Infertility will be one of the worst things in life the couple will ever experience, and trying to cheer them up by telling them that things could be worse or how lucky they are not to have the responsibility of a family, for example, may make them think you regard their problem as trivial. As a rule, do not say anything to an infertile couple that you wouldn’t say to someone who has lost a child. Offering a sympathetic listening ear will probably be the most supportive thing to do. Perhaps offering to attend a clinic open evening will help you to understand what the treatment is all about, how much the couple has to go through during a treatment cycle, and show that you do care about what they are experiencing.
OTHER PEOPLE’S PREGNANCIES
It is impossible to ‘protect’ an infertile couple from other people’s pregnancies, as having babies is a fundamental part of life for most families. Most infertile couples would prefer to know about a new pregnancy as soon as possible. They want to be happy for the couple but need time to get used to the idea. Some appreciate it if a friend tells them they are planning a pregnancy too. Surprise pregnancy announcements in public can be upsetting for the couple and it would be kinder to let them know beforehand.
Generally, you can make things easier for the infertile couple by keeping them informed but not labouring the subject of pregnancies and babies. Leave it to them to ask for more details if they want to know.
OTHER PEOPLE’S FAMILIES
Some infertile couples wish to get involved with other people’s children as much as possible, especially when they are beginning to think that they may never have children themselves. Other couples find contact with children and pregnant women a painful reminder of their inability to have a baby. Therefore, it is hard to know how to treat them. Please do not assume that they will not want to join in and get involved with families, but then do not condemn them if they appear reluctant to socialise in large groups – they may prefer to meet one individual family at a time, when they are not in a minority.

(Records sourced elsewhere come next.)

(** An answer from a party the client made no offer to is completed on the
    shared pending object: after offering to [b], a well-formed answer of
    another peer [e] makes [e]'s session and [b]'s still pending one the same
    object, so that [b]'s own answer will overwrite [e]'s session keys. *)
Theorem stray_answer_shares_pending_object io c a c' e b p :
  cl_Sessions c !! pendingFor b = Some p -> cl_Sessions c !! pendingKey = Some p ->
  cl_Sessions c !! pendingFor e = None -> e ≠ pendingFor b -> b ≠ e ->
  Client_FinishHandshake io c a = (c', Ok e) ->
  cl_Sessions c' !! e = Some p /\ cl_Sessions c' !! pendingFor b = Some p.
Proof.
  intros Hb Hk He Hne Hbe H. unfold Client_FinishHandshake, PeekAnswerSenderID in H.
  destruct (decodeAnswer a) as [an|x|] eqn:Ha; [|done..]. cbn [fmap res_fmap] in H.
  destruct (pendingLoc c (an_SenderId an)) as [p'|] eqn:Hp'; [|done].
  destruct (cl_heap c !! p') as [sp0|] eqn:Hh'; [|done].
  pose proof (FinishHandshake_id (cl_Id c) sp0 a an) as Hx.
  destruct (FinishHandshake _ _ _) as [sp' [pid|y|]]; [|done..]. injection H as <- ->.
  rewrite <- (Hx e Ha eq_refl) in Hp'. unfold pendingLoc in Hp'. rewrite He, Hk in Hp'. injection Hp' as <-.
  assert (pendingFor b ≠ pendingKey /\ pendingFor b ≠ pendingFor e) as [N1 N2]
    by (split; [done|]; intros E; unfold pendingFor in E; by simplify_list_eq).
  split; unfold SaveClient; repeat case_match; cbn;
    rewrite ?lookup_insert_eq, ?lookup_insert_ne, ?lookup_delete_ne by done; done.
Qed.

(** Session names never dangle: whatever sequence of operations a client
    performs, every name in its session map points to a live session object, and
    encrypting, decrypting or finishing a handshake never follows a nil
    pointer. *)
Theorem session_pointers_valid c ops :
  client_wf c ->
  let c' := performAll ops c in
  client_wf c' /\
  (forall io rnd peer m, (Client_Encrypt io rnd c' peer m).2 ≠ Panic) /\
  (forall io w, (Client_Decrypt io c' w).2 ≠ Panic) /\
  (forall io a, (Client_FinishHandshake io c' a).2 ≠ Panic).
Proof.
  intros Hwf c'. assert (client_wf c') as Hw.
  { subst c'. revert c Hwf. induction ops as [|[io o] ops IH]; intros c Hwf; [done|]. by apply IH, perform_wf. }
  clearbody c'. split; [done|]. split; [|split].
  - intros. unfold Client_Encrypt. destruct (cl_Sessions c' !! peer) as [p|] eqn:Hp; [|done].
    destruct (cw_valid _ Hw _ _ Hp) as [sp ->]. pose proof (Encrypt_no_panic rnd sp (cl_Id c') m) as Hn.
    by destruct (Encrypt _ _ _ _) as [? [?|?|]].
  - intros. unfold Client_Decrypt. pose proof (SenderID_no_panic w) as Hf.
    destruct (SenderIDFromFrame w) as [s|?|]; [|done..].
    destruct (sessionFor c' s) as [p|] eqn:Hp; [|done]. destruct (sessionFor_valid _ _ _ Hw Hp) as [sp ->].
    pose proof (Decrypt_no_panic sp w) as Hn. by destruct (Decrypt _ _) as [? [?|?|]].
  - intros. unfold Client_FinishHandshake. pose proof (Peek_no_panic a) as Hf.
    destruct (PeekAnswerSenderID a) as [s|?|]; [|done..].
    destruct (pendingLoc c' s) as [p|] eqn:Hp; [|done]. destruct (pendingLoc_valid _ _ _ Hw Hp) as [sp ->].
    pose proof (Finish_no_panic (cl_Id c') sp a) as Hn. by destruct (FinishHandshake _ _ _) as [? [?|?|]].
Qed.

Infertility is often regarded as a failure by the couples concerned and it erodes their self-esteem. They may not wish to admit their problem or may only want close friends and family to know. Others prefer it if everyone knows so that they don’t put their foot in it. Please respect the couple’s wishes in this respect.
The infertile couple is unlikely to see the funny side if you refer to their problem as a joke or use derogatory terms for infertile men and women. Unfortunately, this does happen sometimes. The couple may make a joke about their problem at some time when they are ready to do so, but don’t initiate the joking yourself.